• [TASK DETAILS]:
From the opening line of the records through the line bearing "destruct (proj2 (Hst", set down every line exactly.

╭─ RECORDS FOR THE TASK

(** C2. A maximal run of dry days of 150 days or more is in the detector's
    output exactly when the table holds a record dated the day after the
    run's last day with precipitation above 0.01 inch; with no such record
    the run is left out altogether. *)
Theorem dry_streak_reported_iff_next_day_rain (weather : list Row)
    (pre run post : list weather_clean_row) (start stop : date) :
  maximal_dry_run (weather_clean weather) pre run post ->
  150 <= COUNT run ->
  first_day run = Some start -> last_day run = Some stop ->
  let next_day_rain :=
    exists w, In w weather /\ Date w = Some (next_day stop)
              /\ gt (PRCP w) 0.01 = true in
  ((exists out, In out (dry_streaks weather)
                /\ StartDate out = start /\ streak_length out = COUNT run
                /\ EndDate out = next_day stop)
   <-> next_day_rain)
  /\ ((exists j, In j (rain_on_next_day weather)
                 /\ s_wet_group (s j) = group_of pre)
      <-> next_day_rain)
  /\ (forall j, In j (rain_on_next_day weather) ->
                s_wet_group (s j) = group_of pre ->
                s_StartDate (s j) = start /\ s_EndDate (s j) = stop
                /\ StreakDays (s j) = COUNT run /\ RainDate j = next_day stop).
Proof.
  intros Hmax Hlen Hfirst Hlast next_day_rain.
  pose proof (fun st => streak_of_maximal_run weather pre run post start stop st
                          Hmax Hfirst Hlast) as Hst.
  assert (Hrow : forall j, In j (rain_on_next_day weather) ->
                   s_wet_group (s j) = group_of pre ->
                   s_StartDate (s j) = start /\ s_EndDate (s j) = stop
                   /\ StreakDays (s j) = COUNT run /\ RainDate j = next_day stop).
  { intros j Hj Hg. apply in_rain_on_next_day in Hj as (Hin & Hd & _).
    destruct (proj1 (Hst (s j)) (conj Hin Hg)) as [E _].
    rewrite Hd, E. simpl. now repeat split. }
  assert (Hfound : next_day_rain ->
            exists j, In j (rain_on_next_day weather)
                      /\ s_wet_group (s j) = group_of pre).
  { intros (w & Hw & Ed & Egt).
    destruct (proj2 (Hst _) (conj eq_refl Hlen)) as [Hin _].
    exists {| s := {| s_wet_group := group_of pre; s_StartDate := start;
                      s_EndDate := stop; StreakDays := COUNT run |};
              RainDate := next_day stop; r_Rain := PRCP w |}.
    split; [| reflexivity]. apply in_rain_on_next_day. simpl.
    split; [exact Hin |]. split; [reflexivity |]. now exists w. }
  split; [| split; [| exact Hrow]].
  - split.
    + intros (out & Hout & _ & _ & Hend).
      apply in_dry_streaks in Hout as (j & Hj & ->). simpl in Hend.
      apply in_rain_on_next_day in Hj as (_ & _ & w & Hw & Ed & Egt & _).
      exists w. rewrite <- Hend. now repeat split.
    + intros Hrain. destruct (Hfound Hrain) as (j & Hj & Hg).
      destruct (Hrow j Hj Hg) as (E1 & E2 & E3 & E4).
      eexists. split; [apply in_dry_streaks; exists j; split; [exact Hj |];
                       reflexivity |].
      simpl. now repeat split.
  - split; [| exact Hfound].
    intros (j & Hj & Hg). destruct (Hrow j Hj Hg) as (_ & _ & _ & E4).
    apply in_rain_on_next_day in Hj as (_ & _ & w & Hw & Ed & Egt & _).
    exists w. rewrite <- E4. now repeat split.
Qed.

(** C3. A maximal run of dry days shorter than 150 days (149 included) is
    never reported: its group is in neither the streaks nor the output, and
    every reported streak has 150 days or more. *)
Theorem short_dry_run_not_reported (weather : list Row)
    (pre run post : list weather_clean_row) :
  maximal_dry_run (weather_clean weather) pre run post ->
  COUNT run < 150 ->
  (forall st, In st (streaks weather) -> s_wet_group st <> group_of pre)
  /\ (forall j, In j (rain_on_next_day weather) ->
                s_wet_group (s j) <> group_of pre)
  /\ Forall (fun out => 150 <= streak_length out
                        /\ streak_length out <> COUNT run)
            (dry_streaks weather).
Proof.
  intros Hmax Hlen.
  assert (Hst : forall st, In st (streaks weather) ->
                           s_wet_group st <> group_of pre).
  { intros st Hin Hg.
    destruct (run_has_days run) as (start & stop & Hfirst & Hlast);
      [apply Hmax |].
    destruct (proj1 (streak_of_maximal_run weather pre run post start stop st
                       Hmax Hfirst Hlast) (conj Hin Hg)) as [_ H].
    lia. }
  split; [exact Hst |]. split.
  - intros j Hj. apply in_rain_on_next_day in Hj as (Hin & _).
    now apply Hst.
  - eapply Forall_impl; [| apply reported_streaks_long].
    simpl. intros out H. split; [exact H | lia].
Qed.
End DryStreaks.

(** ** Climate history: the synthetic series *)

Section CleanRows.
Import Calendar SQL Frame ClimateHistoryByDay Spec.
Local Open Scope Q_scope.

Lemma wet_not_dry (d : date) (r : Row) :
  gt (PRCP r) 0 = true -> is_dry (clean d r) = 0%Z.
Proof.
  unfold clean, gt, Qltb. simpl. destruct (PRCP r) as [p |]; [| discriminate].
  intros H. simpl. destruct (Qeq_bool p 0) eqn:E; [| reflexivity].
  apply Qeq_bool_iff in E. apply negb_true_iff in H.
  assert (Hle : Qle_bool p 0 = true) by (apply Qle_bool_iff; rewrite E; apply Qle_refl).
  congruence.
Qed.

Lemma zero_is_dry (d : date) (r : Row) :
  eq_const (PRCP r) 0 = true -> is_dry (clean d r) = 1%Z.
Proof.
  unfold clean, eq_const. simpl. destruct (PRCP r) as [p |]; [| discriminate].
  intros H. simpl. now rewrite H.
Qed.

Lemma half_inch_not_dry (d : date) (r : Row) :
  eq_const (PRCP r) 0.5 = true ->
  is_dry (clean d r) = 0%Z /\ gt (PRCP r) 0.01 = true
  /\ exists p, PRCP r = Some p /\ p == 0.5.
Proof.
  unfold clean, eq_const, gt, Qltb. simpl.
  destruct (PRCP r) as [p |]; [| discriminate].
  intros H. apply Qeq_bool_iff in H. simpl. split; [| split].
  - destruct (Qeq_bool p 0) eqn:E; [| reflexivity].
    apply Qeq_bool_iff in E. rewrite E in H. unfold Qeq in H. simpl in H. lia.
  - apply negb_true_iff. destruct (Qle_bool p 0.01) eqn:E; [| reflexivity].
    apply Qle_bool_iff in E. rewrite H in E. unfold Qle in E. simpl in E. lia.
  - now exists p.
Qed.

(** Cleaning a table whose dates are all present keeps the rows in place. *)
Lemma clean_rows (l : list Row) (ds : list date) :
  map Date l = map Some ds ->
  exists cl,
    flat_map (fun r => match Date r with
                       | Some d => [clean d r]
                       | None => []
                       end) l = cl
    /\ map wc_Date cl = ds
    /\ Forall2 (fun r c => exists d, c = clean d r) l cl.
Proof.
  revert ds. induction l as [| r t IH]; intros [| d ds] H; try discriminate.
  - exists []. simpl. repeat split. constructor.
  - simpl in H. injection H as Hd Ht. destruct (IH ds Ht) as (cl & E & Hm & Hf).
    exists (clean d r :: cl). simpl. rewrite Hd. simpl. rewrite E, Hm.
    repeat split. constructor; [now exists d | exact Hf].
Qed.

╰─

• [RESULT]:
(** C2. A maximal run of dry days of 150 days or more is in the detector's
    output exactly when the table holds a record dated the day after the
    run's last day with precipitation above 0.01 inch; with no such record
    the run is left out altogether. *)
Theorem dry_streak_reported_iff_next_day_rain (weather : list Row)
    (pre run post : list weather_clean_row) (start stop : date) :
  maximal_dry_run (weather_clean weather) pre run post ->
  150 <= COUNT run ->
  first_day run = Some start -> last_day run = Some stop ->
  let next_day_rain :=
    exists w, In w weather /\ Date w = Some (next_day stop)
              /\ gt (PRCP w) 0.01 = true in
  ((exists out, In out (dry_streaks weather)
                /\ StartDate out = start /\ streak_length out = COUNT run
                /\ EndDate out = next_day stop)
   <-> next_day_rain)
  /\ ((exists j, In j (rain_on_next_day weather)
                 /\ s_wet_group (s j) = group_of pre)
      <-> next_day_rain)
  /\ (forall j, In j (rain_on_next_day weather) ->
                s_wet_group (s j) = group_of pre ->
                s_StartDate (s j) = start /\ s_EndDate (s j) = stop
                /\ StreakDays (s j) = COUNT run /\ RainDate j = next_day stop).
Proof.
  intros Hmax Hlen Hfirst Hlast next_day_rain.
  pose proof (fun st => streak_of_maximal_run weather pre run post start stop st
                          Hmax Hfirst Hlast) as Hst.
  assert (Hrow : forall j, In j (rain_on_next_day weather) ->
                   s_wet_group (s j) = group_of pre ->
                   s_StartDate (s j) = start /\ s_EndDate (s j) = stop
                   /\ StreakDays (s j) = COUNT run /\ RainDate j = next_day stop).
  { intros j Hj Hg. apply in_rain_on_next_day in Hj as (Hin & Hd & _).
    destruct (proj1 (Hst (s j)) (conj Hin Hg)) as [E _].
    rewrite Hd, E. simpl. now repeat split. }
  assert (Hfound : next_day_rain ->
            exists j, In j (rain_on_next_day weather)
                      /\ s_wet_group (s j) = group_of pre).
  { intros (w & Hw & Ed & Egt).
    destruct (proj2 (Hst _) (conj eq_refl Hlen)) as [Hin _].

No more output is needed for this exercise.